Even though I no longer work directly in marketing, I’m still adjacent, and so I try to keep up to date with what is going on in the industry. One of the most common-sensical and readable voices is Bob Hoffman, perhaps better known as the Ad Contrarian. His latest post is entitled The Simple-Minded Guide To Marketing Communication, and it helpfully dissects the difference between brand advertising and direct-response advertising (emphasis mine):

[…] our industry's current obsession with precision targeted, one-to-one advertising is misguided. Precision targeting may be valuable for direct response. But history shows us that direct response strategies have a very low likelihood of producing major consumer facing brands. Building a big brand requires widespread attention. Precision targeted, one-to-one communication has a low likelihood of delivering widespread attention.

Now Bob is not just an armchair critic; he has quite the cursus honorum in the advertising industry, and so he speaks from experience.

In fact, events earlier this week bore out his central thesis. With the advent of GDPR, many US-based websites opted to cut off EMEA readers rather than attempt to comply with the law. This action helpfully made it clear who was doing shady things with their users’ data, thereby providing a valuable service to US readers, while rarely inconveniencing European readers very much.

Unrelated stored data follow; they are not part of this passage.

(* ===== verification/Renderer.v ===== *)
(** * Rendering the LMCache server and the engine's side of it
    (adapters/builtin/runtime/runtime_helpers.go, lmcache_mp_renderer.go, and the engine part
    of lmcache_mp_nodelocal.go)

    A renderer maps a pod spec to the wired spec or a message; the Go code works on a deep copy
    and commits it at the end, so a failed render leaves the pod as it was. *)

From S2P Require Import Prelude Ordering GoRuntime GoText GoNumbers CoreV1 BackendApi Endpoints Adapters.

(** ** Arguments *)

Definition UpsertFlag (args : list string) (flag : string) : list string :=
  if bool_decide (flag ∈ args) then args else args ++ [flag].

Fixpoint UpsertArgPair (args : list string) (flag value : string) : list string :=
  match args with
  | [] => [flag; value]
  | arg :: rest =>
      if str_eqb arg flag then
        match rest with [] => [arg; value] | _ :: rest => arg :: value :: rest end
      else if HasPrefix arg (flag +:+ "=") then flag :: value :: rest
      else arg :: UpsertArgPair rest flag value
  end.

(** The values of a flag, and whether an occurrence has none. *)
Fixpoint argValues (args : list string) (flag : string) : list string * bool :=
  match args with
  | [] => ([], false)
  | arg :: rest =>
      if str_eqb arg flag then
        match rest with
        | [] => ([], true)
        | v :: rest' =>
            if HasPrefix v "--" then let '(vs, _) := argValues rest flag in (vs, true)
            else let '(vs, bad) := argValues rest' flag in (v :: vs, bad)
        end
      else if HasPrefix arg (flag +:+ "=") then
        let v := TrimPrefix arg (flag +:+ "=") in
        let '(vs, bad) := argValues rest flag in
        if str_eqb v "" then (vs, true) else (v :: vs, bad)
      else argValues rest flag
  end.

Definition hasArg (args : list string) (flag : string) : bool :=
  existsb (λ arg, str_eqb arg flag || HasPrefix arg (flag +:+ "=")) args.

Definition lmCacheMPTransferModeArg : string := "--supported-transfer-mode".
Definition lmCacheMPTransferModeLMCacheDriven : string := "lmcache_driven".
Definition lmCacheMPL1NonLazyArg : string := "--no-l1-use-lazy".
Definition lmCacheMPL1LazyArg : string := "--l1-use-lazy".
Definition lmCacheMPShmNameArg : string := "--shm-name".

(** The CUDA-only transfer and private L1 contract of a server's arguments. *)
Definition IsLMCacheMPCUDAServerProfile (args : list string) : bool :=
  let '(transferModes, transferMalformed) := argValues args lmCacheMPTransferModeArg in
  let '(shmNames, shmMalformed) := argValues args lmCacheMPShmNameArg in
  negb transferMalformed && bool_decide (transferModes = [lmCacheMPTransferModeLMCacheDriven]) &&
  negb shmMalformed && bool_decide (shmNames = [""]) &&
  (length (List.filter (str_eqb lmCacheMPL1NonLazyArg) args) =? 1)%nat &&
  (length (List.filter (str_eqb lmCacheMPL1LazyArg) args) =? 0)%nat.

The New York Times, with its strong international readership, was not willing to cut off overseas ad revenue. Instead, they went down a different route (emphasis still mine):

The publisher blocked all open-exchange ad buying on its European pages, followed swiftly by behavioral targeting. Instead, NYT International focused on contextual and geographical targeting for programmatic guaranteed and private marketplace deals and has not seen ad revenues drop as a result, according to Jean-Christophe Demarta, svp for global advertising at New York Times International.

Digiday has more details, but that quote has the salient facts: turning off invasive tracking – and the targeted advertising which relies on it – had no negative results whatsoever.

This is of course because knowing someone is reading the NYT, and perhaps which section, is quite enough information to know whether they are an attractive target for a brand to advertise to. Nobody has ever deliberately clicked from serious geopolitical analysis to online impulse shopping. However, the awareness of a brand and its association with Serious Reporting will linger in readers’ minds for a long time.

The NYT sells its own ads, which is not really scalable for most outlets, but I hope other people are paying attention. Maybe there is room in the market for an advertising offering that does not force users to deal with cookies and surveillance and interstitial screens and page clutter and general creepiness and annoyance, while still delivering the goods for its clients?